Beyond Conventional Classroom Learning: Linking Emotions and Self-Efficacy to Academic Achievement and Satisfaction with Online Learning during the COVID-19 Pandemic

Chooi-Seong Lai

Department of Social Science, Tunku Abdul Rahman University College, Malaysia.

Kah-Mun Au

Tunku Abdul Rahman University College, Malaysia.

Chee-Seong Low

Department of Social Science, Tunku Abdul Rahman University College, Malaysia.


Keywords: Mental well-being, Distress, Anxiety, Academic achievement, Self-efficacy in online learning, Satisfaction with online learning.

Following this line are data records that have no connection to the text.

(** What the calls and the client do adds no message that was not counted. *)
Lemma budget_other h l h' : race_inv a b h -> race_step h l h' -> l <> LMain -> (budget h' <= budget h)%nat.
Proof.
  intros I T L. revert I L.
  destruct T as [h h' M|h|h t p P C|h t p P C|h t p P|h t k v P|h t code m P Q|h t g P Q|h t e P Q|h t err now P|h t f P]; intros I L.
  all: unfold budget; try done; try apply Nat.le_refl.
  - pose proof (claim_free a b Hid Ha Hb h t I P C) as W. destruct t; cbn in P.
    all: unfold signals, unsignalled, failures_left, unsent, writing; rewrite W; cbn; rewrite P; lia.
  - pose proof (si_flag a b h t (sub_invs a b h t I) (si_writing a b h t (sub_invs a b h t I) p P)) as W.
    pose proof (chan_send_length (h_winnerChan h) (h_winnerID h)).
    destruct t; cbn in P; unfold signals, unsignalled, failures_left, unsent, writing; cbn; rewrite W, P; cbn; lia.
  - destruct t; cbn in P; unfold signals, unsignalled, failures_left, unsent, writing; cbn; rewrite P; destruct (h_winner h) as [[]|]; lia.
  - pose proof (chan_send_length (h_failures h) e).
    destruct t; cbn in P; unfold signals, unsignalled, failures_left, unsent, writing; cbn; rewrite P; destruct (h_winner h) as [[]|]; lia.
  - unfold sub_return, claimWinner. pose proof (winner_ID a b Ha Hb h I) as N.
    destruct err as [e|].
    + destruct t; cbn in P; cbn; repeat split_match.
      all: unfold signals, unsignalled, failures_left, unsent, writing; cbn; rewrite P; destruct (h_winner h) as [[]|]; lia.
    + pose proof (fun id => chan_send_length (h_winnerChan h) id) as Q.
      destruct t; cbn in P; cbn [get_sub set_sub sb_gctx h_winnerID h_winnerChan]; destruct (is_empty _) eqn:E; cbn in E; sbool; rewrite <- ?N in E.
      all: unfold signals, unsignalled, failures_left, unsent, writing; cbn; rewrite ?P, ?E; cbn.
      all: try (match goal with |- context [chan_send _ ?id] => specialize (Q id) end).
      all: try destruct (h_winner h) as [[]|]; lia.
  - pose proof (fun e => chan_send_length (h_failures h) e) as Q. destruct f as [e|]; [specialize (Q e)|];
    destruct t; cbn in P; unfold sub_end, signals, unsignalled, failures_left, unsent, writing; cbn; rewrite P; destruct (h_winner h) as [[]|]; lia.
Qed.

Lemma main_steps_bound main g now ls h : run (race main g a b now) ls h -> (main_steps ls + budget h <= 19)%nat.
Proof.
  intros R. remember (race main g a b now) as h0 eqn:E. revert E. induction R as [h|h ls h1 l h2 R IH T]; intros ->; [done|].
  specialize (IH eq_refl). pose proof (run_inv a b Hid Ha Hb main g now ls h1 R) as I. unfold main_steps in *.
  rewrite List.filter_app, length_app. destruct (match l with LMain => true | _ => false end) eqn:E.
  - destruct l; try done. inversion T; subst. pose proof (budget_main h1 h2 I ltac:(done)). cbn [List.filter length] in *. lia.
  - pose proof (budget_other h1 l h2 I T ltac:(by intros ->)). destruct l; try done; cbn [List.filter length] in *; lia.
Qed.

(** Unless it has ended or a sub-call is under way, the waiting call can go on. *)
Lemma wait_progress h : race_inv a b h -> is_done h = false -> (forall s, going (get_sub h s) = false) -> exists h', main_step h h'.
Proof.
  intros I D G. pose proof (G SideA) as GA. pose proof (G SideB) as GB. cbn in GA, GB. unfold going in GA, GB.
  destruct (h_phase h) as [|n|n| | |g err] eqn:P.
  - eexists. by apply (main_timer h 0).
  - eexists. by apply (main_terminal h n).
  - eexists. by apply (main_go h n 0).
  - destruct (h_winner h) as [s|] eqn:W.
    + pose proof (ri_pending a b h I P ltac:(by rewrite W)) as L. unfold signals, unsignalled, writing in L. rewrite W in L.
      destruct (h_winnerChan h) as [|id r] eqn:C; [|eexists; by apply (main_signal h id r)].
      destruct s; repeat split_match; cbn in L; done || lia.
    + destruct (h_failures h) as [|e r] eqn:F; [|eexists; by apply (main_receive h e r)]. exfalso.
      pose proof (ri_launched a b h I). pose proof (ri_both a b h I W D ltac:(by rewrite P)).
      pose proof (ri_count a b h I D). pose proof (ri_failed a b h I W D) as Q. rewrite F, P in Q. unfold ended in Q. cbn in Q.
      destruct (sb_phase (h_A h)), (sb_phase (h_B h)); done || lia.
  - destruct (h_winner h) as [s|] eqn:W; [|by apply (ri_drain a b h I P) in W].
    eexists. apply (main_finish h s P W). specialize (G s). unfold going in G.
    pose proof (proj2 (si_winner a b h s (sub_invs a b h s I) W)). by destruct (sb_phase (get_sub h s)).
  - unfold is_done in D. by rewrite P in D.
Qed.
End wait.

This study examined the impact of online learning on students’ mental well-being, distress, anxiety, academic achievement and satisfaction with online learning. A total of 915 undergraduates in Malaysia and Indonesia responded to the Google Classroom Evaluation survey. Results indicated that students’ mental well-being was negatively impacted by financial difficulties, concern that their physical health may suffer due to exposure to Covid-19, and a lack of motivation for online learning. Analysis of emotional factors revealed distress and feelings of nervousness when classes were conducted online. Overall, participants were satisfied with the online learning experience, as was evident from the academic achievement in courses conducted with above average CGPA. Multiple regression analysis indicated that distress, anxiety and self-efficacy in online learning were significant predictors of satisfaction with online learning, with self-efficacy in online learning making the largest contribution. However, academic achievement was not a significant predictor of satisfaction with online learning. It is recommended that higher learning institutions provide counselling, behavioral adaptations and study techniques to support students in managing their distress and anxiety surrounding online learning, which is anticipated to continue throughout 2021 due to the increase in virus cases.